(Dataset content Opens)

Record faithful (p : Pool) : Prop := mkfaithful {
  faithful_back id : id ∈ completed p ++ draining p -> looked_up p id;
  faithful_told id a : (id, a) ∈ answered p -> told p id a
}.

Lemma same_question_refl r : same_question r r.
Proof. done. Qed.

Lemma resolve_same r : same_question r (resolve r).
Proof.
  unfold same_question, resolve, resolveForward, resolveReverse.
  destruct (kind r) eqn:E; cbn; repeat case_match; cbn; by rewrite ?E.
Qed.

(** Nothing changes but a request that is not back yet, or whether one is dead. *)
Lemma faithful_requests p m n :
  faithful p ->
  (forall id r, id ∈ completed p ++ draining p ++ (answered p).*1 -> requests p !! id = Some r ->
     m !! id = Some r \/ m !! id = Some (with_dead r)) ->
  faithful (with_requests m n p).
Proof.
  intros [FB FT] Hm. constructor; cbn.
  - intros id Hid. destruct (FB id Hid) as (r & r0 & Hr & Hs & Ha).
    destruct (Hm id r) as [H|H]; [rewrite elem_of_app in Hid; rewrite !elem_of_app; tauto|done| |].
    + by exists r, r0.
    + by exists (with_dead r), r0.
  - intros id a Hid. destruct (FT id a Hid) as (r & r0 & Hr & Hh & Hs & Ha).
    destruct (Hm id r) as [H|H]; [|done| |].
    + rewrite !elem_of_app. right. right. apply list_elem_of_fmap. by exists (id, a).
    + by exists r, r0.
    + by exists (with_dead r), r0.
Qed.

Lemma faithful_keep p p' :
  faithful p -> requests p' = requests p -> (forall id, id ∈ completed p' ++ draining p' -> id ∈ completed p ++ draining p) ->
  answered p' = answered p -> faithful p'.
Proof.
  intros [FB FT] Hr Hc Ha. unfold looked_up, told in *. constructor; unfold looked_up, told.
  - intros id Hid. rewrite Hr. by apply FB, Hc.
  - rewrite Ha, Hr. exact FT.
Qed.

Lemma faithful_tell p id a : faithful p -> told p id a -> faithful (tell id a p).
Proof.
  intros [FB FT] Ht. constructor; [exact FB|]. cbn. intros id' a' [H|H]%elem_of_app; [by apply FT|].
  apply list_elem_of_singleton in H. by injection H as -> ->.
Qed.
Lemma poll_shows_remove m M id x :
  poll_shows m M -> M !! id = Some x -> poll_shows (poll_remove id m) (delete id M).
Proof.
  intros (L & HP & H) Hid. destruct (slot_watched id m M L _ HP H Hid) as [Hlt HLn]. pose proof H as [Hn Hmax Hs Hl Ha].
  exists (swap_out (slot_of id m) L). split; [by eapply map_to_list_without|].
  assert (Hlen : length (swap_out (slot_of id m) L) = (length L - 1)%nat) by (unfold swap_out; rewrite length_take, length_move; lia).
  assert (Hif : forall A (l : list A), (if (slot_of id m =? length L - 1)%nat then l else move (length L - 1) (slot_of id m) l) = move (length L - 1) (slot_of id m) l).
  { intros A l. destruct (Nat.eqb_spec (slot_of id m) (length L - 1)) as [E|E]; [|done]. by rewrite E, move_same. }
  unfold poll_remove. rewrite (proj2 (Nat.eqb_neq _ _)) by lia. rewrite Hn, !Hif.
  constructor; cbn [p_num p_max p_sockets p_list p_act]; rewrite ?Hlen; try done; try lia.
  - rewrite Hs. by apply filled_remove.
  - rewrite list_fmap_insert, fmap_move, Hl. by apply (filled_remove list_entry (INVALID_SOCKET, 0)).
Qed.

(** A socket that it does not have is not found. *)
Lemma slot_unheld m M id : poll_shows m M -> M !! id = None -> slot_of id m = p_num m.
Proof.
  intros (L & HP & H) Hid. rewrite (slot_filled id m L H), (ph_num _ _ H). destruct (find_slot_spec id L) as [Hle Hx].
  destruct (decide (find_slot id (slot_entry <$> L) = length L)) as [|Hne]; [done|].
  destruct (lookup_lt_is_Some_2 L (find_slot id (slot_entry <$> L))) as [[j x] Hj]; [lia|]. specialize (Hx _ Hj). cbn in Hx. subst j.
  assert (Hin : (id, x) ∈ L) by (by eapply list_elem_of_lookup_2). rewrite <- HP in Hin. apply elem_of_map_to_list in Hin. congruence.
Qed.

Lemma asks_answered l r : asks <$> answered l r = asks <$> l.
Proof. revert r. induction l as [|p l IH]; intros [|f r]; cbn; try done. by rewrite IH. Qed.
Lemma knows_add h c e t b :
  knows h c e -> steady c t -> 0 <= b -> Forall (fun x => 0 <= x.2) h -> volume h + b < 2 ^ 64 ->
  knows (h ++ [(t, b)]) t (add t b e).
Proof.
  intros K Hs Hb HF HV. pose proof (total_range h t HF) as Ht.
  assert (Hu : u64 (total h t + b) = total h t + b) by (apply u64_small; lia).
  assert (HT : forall s, s <> t -> total (h ++ [(t, b)]) s = total h s).
  { intros s Hne. rewrite total_snoc, (proj2 (Z.eqb_neq t s)) by done. lia. }
  assert (HTt : total (h ++ [(t, b)]) t = total h t + b) by (rewrite total_snoc, Z.eqb_refl; done).
  assert (HL : t >= c) by (unfold steady, BANDWIDTH_ESTIMATION_TIMEOUT in Hs; lia).
  (* what the buckets have before the bytes are counted *)
  assert (HP : exists e', add t b e = mkRateEstimator (current e') (last e') (<[bucket (current e') := u64 (at_bucket (log e') (current e') + b)]> (log e')) /\ knows h t e').
  { eexists. split; [reflexivity|]. destruct K as [Kc Kl Kn K1 K2 K3 Kf]. rewrite Kc. destruct Hs as [->|[->|Hs]].
    - rewrite (proj2 (Z.ltb_ge _ _)) by (unfold BANDWIDTH_ESTIMATION_TIMEOUT; lia). cbv iota. rewrite Kc, Z.eqb_refl. by constructor.
    - rewrite (proj2 (Z.ltb_ge _ _)) by (unfold BANDWIDTH_ESTIMATION_TIMEOUT; lia). cbv iota.
      rewrite Kc, (proj2 (Z.eqb_neq _ _)) by lia. cbn [negb].
      constructor; cbn [current last log]; rewrite ?length_insert, ?at_bucket_insert by done; try done.
      + rewrite decide_True by done. rewrite Kf by lia. done.
      + rewrite decide_False by (apply mod_apart; lia). replace (c + 1 - 1) with c by lia. exact Kn.
      + rewrite decide_False by (apply mod_apart; lia). replace (c + 1 - 2) with (c - 1) by lia. exact K1.
      + unfold at_bucket. replace (bucket (c + 1)) with (bucket (c - 2)); [replace (c + 1 - 3) with (c - 2) by lia; exact K2|].
        apply bucket_eq. rewrite <- (mod_back (c + 1)). f_equal. lia.
      + intros s Hs. apply Kf. lia.
    - rewrite (proj2 (Z.ltb_lt _ _)) by done. cbn [current last log].
      rewrite (proj2 (Z.eqb_neq _ _)) by (unfold BANDWIDTH_ESTIMATION_TIMEOUT in Hs; lia). cbn [negb].
      unfold BANDWIDTH_ESTIMATION_TIMEOUT in Hs.
      constructor; cbn [current last log]; rewrite ?length_insert, ?at_bucket_insert, ?at_zero by done; try done.
      + rewrite Kf by lia. by case_decide.
      + rewrite Kf by lia. by case_decide.
      + rewrite Kf by lia. by case_decide.
      + rewrite Kf by lia. done.
      + intros s Hs'. apply Kf. lia. }
  destruct HP as (e' & -> & [Kc Kl Kn K1 K2 K3 Kf]). rewrite Kc.
  constructor; cbn [current last log]; rewrite ?length_insert, ?at_bucket_insert by done; try done.
  - rewrite decide_True by done. rewrite Kn, HTt. exact Hu.
  - rewrite decide_False by (apply mod_apart; lia). rewrite HT by lia. exact K1.
  - rewrite decide_False by (apply mod_apart; lia). rewrite HT by lia. exact K2.
  - rewrite HT by lia. exact K3.
  - intros s Hs'. rewrite HT by lia. by apply Kf.
Qed.

Lemma knows_adds h c e h' :
  knows h c e -> paced c h' -> Forall (fun x => 0 <= x.2) h -> volume (h ++ h') < 2 ^ 64 ->
  exists c', knows (h ++ h') c' (adds h' e) /\ c <= c'.
Proof.
  revert h c e. induction h' as [|[t b] h' IH]; intros h c e K HP HF HV; [exists c; rewrite app_nil_r; split; [done|lia]|].
  destruct HP as (Hs & Hb & HP). assert (E : h ++ (t, b) :: h' = (h ++ [(t, b)]) ++ h') by (by rewrite <- (assoc_L (++))).
  rewrite E in HV |- *.
  assert (HF' : Forall (fun x => 0 <= x.2) (h ++ [(t, b)])) by (apply Forall_app; split; [done|by constructor]).
  assert (Hv' : forall (h1 h2 : History), volume (h1 ++ h2) = volume h1 + volume h2).
  { intros h1 h2. unfold volume. rewrite foldr_app. induction h1 as [|x h1 IH1]; cbn; lia. }
  assert (Hpos : forall (h1 : History) c, paced c h1 -> 0 <= volume h1).
  { clear. intros h1. unfold volume. induction h1 as [|[t b] h1 IH1]; intros c; cbn; [lia|]. intros (_ & Hb & HP). specialize (IH1 _ HP). lia. }
  rewrite Hv', volume_snoc in HV. specialize (Hpos h' t HP).
  destruct (IH (h ++ [(t, b)]) t (add t b e)) as (c' & K' & Hc'); try done.
  - apply knows_add with c; try done. lia.
  - rewrite Hv', volume_snoc. lia.
  - exists c'. split; [done|]. unfold steady, BANDWIDTH_ESTIMATION_TIMEOUT in Hs. lia.
Qed.

Lemma knows_new : knows [] 0 new_RateEstimator.
Proof. constructor; try done; apply at_zero. Qed.

(** What was sent and received, whatever the protocol. *)
Definition sent (ts : list Transfer) : History := omap (fun t => match t with Sent _ now b => Some (now, b) | _ => None end) ts.
Definition received (ts : list Transfer) : History := omap (fun t => match t with Received _ now b => Some (now, b) | _ => None end) ts.
Definition accounts (ts : list Transfer) (m : BandwidthManager) : BandwidthManager := fold_left (fun m t => account t m) ts m.

Lemma accounts_estimators ts m :
  estimator_send (accounts ts m) = adds (sent ts) (estimator_send m) /\ estimator_recv (accounts ts m) = adds (received ts) (estimator_recv m).
Proof.
  revert m. induction ts as [|t ts IH]; intros m; [done|]. unfold accounts in *. cbn [fold_left].
  destruct (IH (account t m)) as [-> ->]. by destruct t as [[] now b|[] now b].
Qed.

(** Sums that do not wrap, from the inside. *)
Lemma u64_sum z : 0 <= z < 3 * 2 ^ 62 -> u64 z = z.
Proof. intros H. apply u64_small. change (2 ^ 64) with (4 * 2 ^ 62). lia. Qed.

Ltac small_u64 :=
  repeat match goal with
  | |- context [u64 ?z] => lazymatch z with context [u64 _] => fail | _ => rewrite (u64_sum z) by lia end
  end.

Lemma bucket_back c :
  bucket c = 0%nat /\ bucket (c - 1) = 2%nat /\ bucket (c - 2) = 1%nat \/
  bucket c = 1%nat /\ bucket (c - 1) = 0%nat /\ bucket (c - 2) = 2%nat \/
  bucket c = 2%nat /\ bucket (c - 1) = 1%nat /\ bucket (c - 2) = 0%nat.
Proof.
  destruct (bucket_cases c) as [[-> H]|[[-> H]|[-> H]]], (bucket_cases (c - 1)) as [[-> H1]|[[-> H1]|[-> H1]]],
    (bucket_cases (c - 2)) as [[-> H2]|[[-> H2]|[-> H2]]]; Z.div_mod_to_equations; lia.
Qed.

Lemma getBps_average h c now e :
  knows h c e -> steady c now -> Forall (fun x => 0 <= x.2) h -> volume h < 2 ^ 62 ->
  getBps now e = (total h (now - 1) + total h (now - 2) + total h (now - 3)) / BANDWIDTH_ESTIMATION_TIMEOUT.
Proof.
  intros [Kc Kl Kn K1 K2 K3 Kf] Hs HF HV. unfold getBps. rewrite Kc.
  assert (HT : forall s, 0 <= total h s < 2 ^ 62) by (intros s; pose proof (total_range h s HF); lia).
  destruct (log e) as [|x [|y [|z [|]]]] eqn:El; try done.
  destruct Hs as [->|[->|Hs]].
  - rewrite (proj2 (Z.ltb_ge _ _)), Z.eqb_refl by (unfold BANDWIDTH_ESTIMATION_TIMEOUT; lia). cbn [negb]. f_equal.
    rewrite K3, <- K1, <- K2. pose proof (HT (c - 1)) as B1. pose proof (HT (c - 2)) as B2. pose proof (HT (c - 3)) as B3.
    rewrite <- K1 in B1. rewrite <- K2 in B2. clear Kn K1 K2 K3. unfold at_bucket in *.
    destruct (bucket_back c) as [(-> & E1 & E2)|[(-> & E1 & E2)|(-> & E1 & E2)]]; rewrite E1, E2 in *; cbn in B1, B2 |- *;
      unfold sum; cbn [fold_left]; small_u64; lia.
  - rewrite (proj2 (Z.ltb_ge _ _)), (proj2 (Z.eqb_neq _ _)) by (unfold BANDWIDTH_ESTIMATION_TIMEOUT; lia). cbn [negb]. f_equal.
    replace (c + 1 - 1) with c by lia. replace (c + 1 - 2) with (c - 1) by lia. replace (c + 1 - 3) with (c - 2) by lia.
    pose proof (HT c) as B0. pose proof (HT (c - 1)) as B1. pose proof (HT (c - 2)) as B2.
    rewrite <- Kn in B0. rewrite <- K1 in B1. rewrite <- K2 in B2. rewrite <- Kn, <- K1, <- K2. clear Kn K1 K2 K3. unfold at_bucket in *.
    destruct (bucket_back c) as [(E0 & E1 & E2)|[(E0 & E1 & E2)|(E0 & E1 & E2)]]; rewrite E0, E1, E2 in *; cbn in B0, B1, B2 |- *;
      unfold sum; cbn [fold_left]; small_u64; lia.
  - rewrite (proj2 (Z.ltb_lt _ _)) by done. unfold BANDWIDTH_ESTIMATION_TIMEOUT in *. rewrite !Kf by lia. done.
Qed.

(** ** Properties *)

(** C36. The rate reported for either direction is the traffic of the three whole seconds
    before the question, divided by three, for any accounting of both in which traffic
    of a direction comes every second or after more than three, asked in a second that
    follows it likewise. *)
Theorem rates_are_averages ts now
  (Hs : paced 0 (sent ts)) (Hr : paced 0 (received ts)) (Vs : volume (sent ts) < 2 ^ 62) (Vr : volume (received ts) < 2 ^ 62)
  (Ns : steady (current (adds (sent ts) new_RateEstimator)) now) (Nr : steady (current (adds (received ts) new_RateEstimator)) now) :
  let average h := (total h (now - 1) + total h (now - 2) + total h (now - 3)) / BANDWIDTH_ESTIMATION_TIMEOUT in
  getSendBps now (accounts ts new_BandwidthManager) = average (sent ts) /\
  getRecvBps now (accounts ts new_BandwidthManager) = average (received ts).
Proof.
  assert (HA : forall h, paced 0 h -> volume h < 2 ^ 62 -> steady (current (adds h new_RateEstimator)) now ->
             getBps now (adds h new_RateEstimator) = (total h (now - 1) + total h (now - 2) + total h (now - 3)) / BANDWIDTH_ESTIMATION_TIMEOUT).
  { intros h Hp Hv Hn. destruct (knows_adds [] 0 new_RateEstimator h knows_new Hp) as (c & K & _); [done|change (volume ([] ++ h)) with (volume h); change (2 ^ 64) with (4 * 2 ^ 62); lia|].
    rewrite (kn_current _ _ _ K) in Hn. apply getBps_average with c; try done.
    clear -Hp. revert Hp. generalize 0 at 1. induction h as [|[t b] h IH]; intros c0; cbn; [done|]. intros (_ & Hb & Hp). constructor; [done|by eapply IH]. }
  unfold getSendBps, getRecvBps. destruct (accounts_estimators ts new_BandwidthManager) as [-> ->]. cbn zeta. by split; apply HA.
Qed.

Definition demo_traffic : list Transfer :=
  [Sent true 100 600; Received true 100 30; Sent false 101 300; Received false 101 60; Sent true 101 300; Sent true 102 900].

Lemma rates_are_averages_witness :
  getSendBps 103 (accounts demo_traffic new_BandwidthManager) = 700 /\
  total (sent demo_traffic) 101 = 600 /\
  getSendBps 103 (accounts demo_traffic new_BandwidthManager) =
    (total (sent demo_traffic) 102 + total (sent demo_traffic) 101 + total (sent demo_traffic) 100) / 3 /\
  getRecvBps 102 (accounts (take 4 demo_traffic) new_BandwidthManager) = 30.
Proof.
  split; [vm_compute; reflexivity|]. split; [vm_compute; reflexivity|]. split.
  - apply (rates_are_averages (List.filter (fun t => match t with Sent _ _ _ => true | _ => false end) demo_traffic) 103);
      vm_compute; intuition (discriminate || auto).
  - transitivity ((total (received (take 4 demo_traffic)) (102 - 1) + total (received (take 4 demo_traffic)) (102 - 2) + total (received (take 4 demo_traffic)) (102 - 3)) / 3).
    + apply (rates_are_averages (take 4 demo_traffic) 102); vm_compute; intuition (discriminate || auto).
    + vm_compute. reflexivity.
Defined.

(Dataset content Closes)

An exact copy of the lines above between the line holding "(** Nothing changes" and the line holding "(forall id r, id", inclusive, is the whole answer.

(** Nothing changes but a request that is not back yet, or whether one is dead. *)
Lemma faithful_requests p m n :
  faithful p ->
  (forall id r, id ∈ completed p ++ draining p ++ (answered p).*1 -> requests p !! id = Some r ->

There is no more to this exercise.